5.2.11

'Friday the 13th.' Directed by Sean S. Cunningham.

Written by: Victor Miller.
Produced by: Sean S. Cunningham.
Starring: Betsy Palmer, Adrienne King, Harry Crosby, Laurie Bartram, Mark Nelson, Jeannine Taylor, Robbi Morgan, Kevin Bacon and Ari Lehman.
Release date: 1980.
Budget: $550, 000
Gross Revenue: $59, 700, 000.



So I needed to take a break from watching the Oscar nominated films. There is only so much depth I can handle before I sink into an existential funk and start to conclude that literary film is nothing but an exercise in pretention; a wank, if you will. It’s at these times that I need to consume the film equivalent of a Big Mac.* Something dumb and fun to remind me not to take things so seriously.


If there is one movie completely devoid of intellectual merit, it must certainly be the original Friday the 13th. But is it any good? Not really, no. Just how ‘bad’ is it? Well Betsy Palmer, the actor who played Jason Vorhees’ mother, the original killer in the movie, famously said that the only reason she agreed to do it was because she needed to buy a new car. After reading the script, she called it a “...piece of shit.”

I am however convinced that the original Friday the 13th (not the remake, I can’t stress that enough) is one of the sacred few movies that has become ‘good’ thanks to the slow passage of time. I want to say that it is like a fine wine, but that analogy isn’t really apt because wine is enjoyable at any time, whereas when Friday the 13th was released in 1980, it was just a shitty copy of the much more successful Halloween.

No, Friday the 13th experienced a strange metamorphosis, probably in the 90’s thanks to the movie Scream, where it became good because of its badness. Watching it for the first time since I was thirteen, I was surprised at how much fun I had. My friend and I spent most of the 90 minutes either coming up with Kevin Bacon jokes, trying to guess which of the stupid teenagers was going to get cut up next, or pointing out the bleedingly obvious sexual symbolism inherent throughout (such as when the innocent teenage girl finds a snake in her cabin.)

The shittier the film got, the more fun it was. By the time Betsy Palmer showed up and started talking as her dead son, saying “Kill them mommy” in a high-pitched ‘kids’ voice, you are so patched into the nervous system of this tremendous piece of shit that you are willing to follow it anywhere. And in terms of bat-shit insane plot twists, you’ll be following it as if it’s the bendiest, joltiest rollercoaster ever made. Just after the protagonist kills Mrs. Vorhees, for some unknown reason, the surviving girl gets into a canoe and floats into the middle of Crystal Lake only to have a deformed Jason pop out of the water and drag her under. Cut to her waking up in a hospital, and at first we think it’s just a nightmare, but then she asks the sheriff if they found the boy in the lake and he says “No.” And she says “Well that means he’s still out there.” Roll Credits.

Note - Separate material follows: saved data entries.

Lemma separated_iff source destination mounts holders :
  sp_separate (evaluate_destination_separation source destination mounts holders) = true <->
  exists p m, path_resolve destination = Some p /\ path_exists destination = true /\
    source_major_minors source <> [] /\ find_mount p mounts = Some m /\
    (bk_fstype m ∈ NETWORK_FILESYSTEMS \/
     forall s a, s ∈ source_major_minors source -> rtc (stacked_on holders) a s ->
       rtc (stacked_on holders) a (bk_major_minor m) -> False).
Proof.
  unfold evaluate_destination_separation.
  set (ns := source_major_minors source). set (g := parents_by_child holders).
  assert (Hov : forall m, sort_numbers (filter_b (fun x => bool_decide (x ∈ dedup (bk_major_minor m :: ancestry g (bk_major_minor m))))
      (dedup (ns ++ concat (ancestry g <$> ns)))) = [] <->
      (forall s a, s ∈ ns -> rtc (stacked_on holders) a s -> rtc (stacked_on holders) a (bk_major_minor m) -> False)).
  { intros m. rewrite sort_numbers_nil. split.
    - intros E s a Hs Has Ham. apply ancestry_stacked_on in Has. apply ancestry_stacked_on in Ham.
      assert (a ∈ @nil string) as Hn%elem_of_nil; [|done]. rewrite <- E. apply elem_of_filter_b.
      rewrite bool_decide_eq_true, !elem_of_dedup, elem_of_cons, elem_of_app, elem_of_concat. split.
      + destruct Has as [->|Has]; [by left|]. right. exists (ancestry g s). split; [done|]. by apply list_elem_of_fmap_2.
      + destruct Ham as [->|Ham]; [by left|by right].
    - intros Hd. apply filter_b_none. intros x. rewrite elem_of_dedup, elem_of_app, elem_of_concat. intros Hx.
      apply bool_decide_eq_false. rewrite elem_of_dedup, elem_of_cons. intros Hm.
      assert (exists s, s ∈ ns /\ rtc (stacked_on holders) x s) as (s & Hs & Hxs).
      { destruct Hx as [Hx|(l & Hx & (s & -> & Hs)%list_elem_of_fmap)]; [exists x|exists s]; (split; [done|]);
          apply ancestry_stacked_on; auto. }
      apply (Hd s x Hs Hxs), ancestry_stacked_on. destruct Hm as [->|Hm]; auto. }
  destruct (path_resolve destination) as [p|] eqn:Er.
  2: { split; [|by intros (? & ? & ? & _)]. by repeat case_match. }
  cbn [default]. unfold id. destruct (find_mount p mounts) as [m|] eqn:Em.
  2: { split; [|by intros (? & ? & [= <-] & _ & _ & ? & _); simplify_eq].
       unfold separation_result; cbn [sp_separate]. rewrite bool_decide_eq_true. by intros [_ ?]%app_nil. }
  case_bool_decide as Hn; unfold separation_result; cbn [sp_separate]; rewrite bool_decide_eq_true.
  - cbn [app]. rewrite app_nil. split.
    + intros [H1 H2]. case_bool_decide; [done|]. destruct (path_exists destination); [|done]. exists p, m. auto 10.
    + intros (? & ? & [= <-] & -> & Hne & _). by rewrite bool_decide_false.
  - cbn [app]. rewrite !app_nil. split.
    + intros [[H1 H2] H3]. destruct (path_exists destination); [|done].
      destruct (decide (ns = [])) as [Hs|Hs]; [by rewrite bool_decide_true in H2|].
      exists p, m. split_and!; [done..|]. right. apply Hov. by case_bool_decide.
    + intros (? & k & [= <-] & -> & Hne & Hk & Hd). rewrite Em in Hk. injection Hk as <-.
      destruct Hd as [?|Hd]; [done|]. rewrite bool_decide_false by done. by rewrite bool_decide_true by by apply Hov.
Qed.

(** C10. The verdict of the separation check is exact: a destination is separate if and only if
    its path resolves and exists, the source has a device number, and some mount backs the path
    whose filesystem is one of the network kinds, or whose device shares no device at all with
    the source: none that both are, or both are stacked on through any number of holders. *)
Theorem separation_exact source destination mounts holders :
  sp_separate (evaluate_destination_separation source destination mounts holders) = true <->
  exists p m, path_resolve destination = Some p /\ path_exists destination = true /\
    source_major_minors source <> [] /\ find_mount p mounts = Some m /\
    (bk_fstype m ∈ NETWORK_FILESYSTEMS \/
     forall s a, s ∈ source_major_minors source -> rtc (stacked_on holders) a s ->
       rtc (stacked_on holders) a (bk_major_minor m) -> False).
Proof. exact (separated_iff source destination mounts holders). Qed.

End verdict.

(** ** The live check *)

Section live_check.
Context `{PathOps}.
Variable list_holders : string -> option (list string).
Variable dev_file : string -> string -> option string.
Variable order : list string -> list string.
Hypothesis order_perm : forall l, order l ≡ₚ l.
Variable universe : list string.
Hypothesis universe_nodup : NoDup universe.
Hypothesis universe_closed : forall p c, p ∈ universe -> sysfs_edge list_holders dev_file p c -> c ∈ universe.

(** C9. The live check ends, for any finite device tree, within one step per device and holder.  A
    destination it accepts resolves to a path that exists, and the entry of the mount table that
    covers this path most deeply, unless a second entry has the same mount point, is a network
    filesystem or lies on a device that is neither a device of the source nor stacked on one in
    sysfs, through device mapper, RAID or LVM.  Where several entries share the mount point the
    promise is for the first of them only, although the last one is what a write would reach; and
    entries the check cannot read do not count. *)
Theorem live_separation_safe source destination mountinfo mountinfo_file sysfs_available :
  (forall x, x ∈ source_major_minors source -> x ∈ universe) ->
  let numbers := source_major_minors source in
  exists r, evaluate_live_destination_separation list_holders dev_file order
              (holder_fuel list_holders dev_file universe numbers) source destination mountinfo
              mountinfo_file sysfs_available = Some r /\
    (sp_separate r = true ->
     mountinfo_file = true /\ sysfs_available = true /\
     let separate m := bk_fstype m ∈ NETWORK_FILESYSTEMS \/ ~ sysfs_depends list_holders dev_file numbers (bk_major_minor m) in
     let entries := omap normalize_backing (read_mountinfo mountinfo).1 in
     exists p, path_resolve destination = Some p /\ path_exists destination = true /\
       (exists pre m post, entries = (pre ++ m :: post)%list /\ deepest_cover p entries m /\
          (forall k, k ∈ pre -> ~ deepest_cover p entries k) /\ separate m) /\
       forall m, deepest_cover p entries m -> (forall k, k ∈ entries -> bk_mount_point k = bk_mount_point m -> k = m) ->
         separate m).
Proof.
  intros Hu numbers. pose proof (source_numbers_valid source) as Hv.
  destruct (read_holder_graph_spec list_holders dev_file order order_perm universe universe_nodup
              universe_closed numbers Hv Hu) as (g & Eg & Hg).
  unfold evaluate_live_destination_separation. fold numbers. rewrite Eg. cbn [mbind option_bind].
  eexists. split; [done|]. intros Hsep. case_bool_decide as Hmiss; [|done].
  apply app_nil in Hmiss as [H1 H2]. destruct mountinfo_file; [|done]. destruct sysfs_available; [|done].
  split; [done|]. split; [done|]. apply separated_iff in Hsep as (p & m & Hp & He & _ & Hm & Hd).
  set (entries := omap normalize_backing (read_mountinfo mountinfo).1).
  set (separate (m : backing) := bk_fstype m ∈ NETWORK_FILESYSTEMS \/ ~ sysfs_depends list_holders dev_file numbers (bk_major_minor m)).
  assert (Hsep : separate m).
  { destruct Hd as [?|Hd]; [by left|]. right. intros Hs.
    apply (depends_on_sysfs list_holders dev_file numbers g _ Hv Hg) in Hs as (s & Hs & Hr).
    apply (Hd s s Hs); [constructor|done]. }
  apply found_mount_cover in Hm as (pre & post & Hsplit & Hc & Hfirst). fold entries in Hsplit, Hc, Hfirst.
  exists p. split; [done|]. split; [done|]. split; [by exists pre, m, post|].
  intros k Hk Huniq. by rewrite <- (same_cover p entries m k Hc Hk Huniq).
Qed.
End live_check.

(** ** Where the check falls short, and witnesses *)

Definition path_of_text (s : string) : path := filter_b (fun c => negb (String.eqb c "")) (split_on "/"%char s).

(** A file system without links in which every path exists. *)
#[local] Instance plain_paths : PathOps :=
  { path_resolve s := Some (path_of_text s); path_absolute := path_of_text; path_exists _ := true }.

Definition disk (n : string) : list (string * value) := [("major_minor", VStr n)].
Definition table_entry (number point : string) : mount_fact := MountFact number point NoOptions (Some false) "ext4".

What the fuck man? So was it all a dream? If it wasn’t, does that mean that Jason has been living under water for all these years? And how come in the later movies he’s a grown man, but in this movie he is still depicted as a kid? Maybe there is an answer in the sequel, which I’m sure I’ll review at a later date. But as it stands, the ending to Friday the 13th deserves an Academy Award for ‘Most Contrived Ending Tacked On The End Of A Movie To Get A Final Cheap Scare.’

To close off, I’ll comment on the special effects of this film, which are actually pretty good. It makes me wonder just how much of the film’s budget went on make-up. Probably all of it. It sure as shit didn’t go to any of the actors, who all looked like they were offered a cabin to stay in, and all the marijuana they could smoke, in exchange for their acting skills. Although, seeing Kevin Bacon get skewered through the 
throat as he smokes post-coital pot is something you never get over.


Three stars: 




* I am aware that Stephen King penned this phrase in reference to himself, and I love it. Sometimes you do need to stray away from literary films to get a good dose of pulp. And hey, Big Macs do taste pretty good.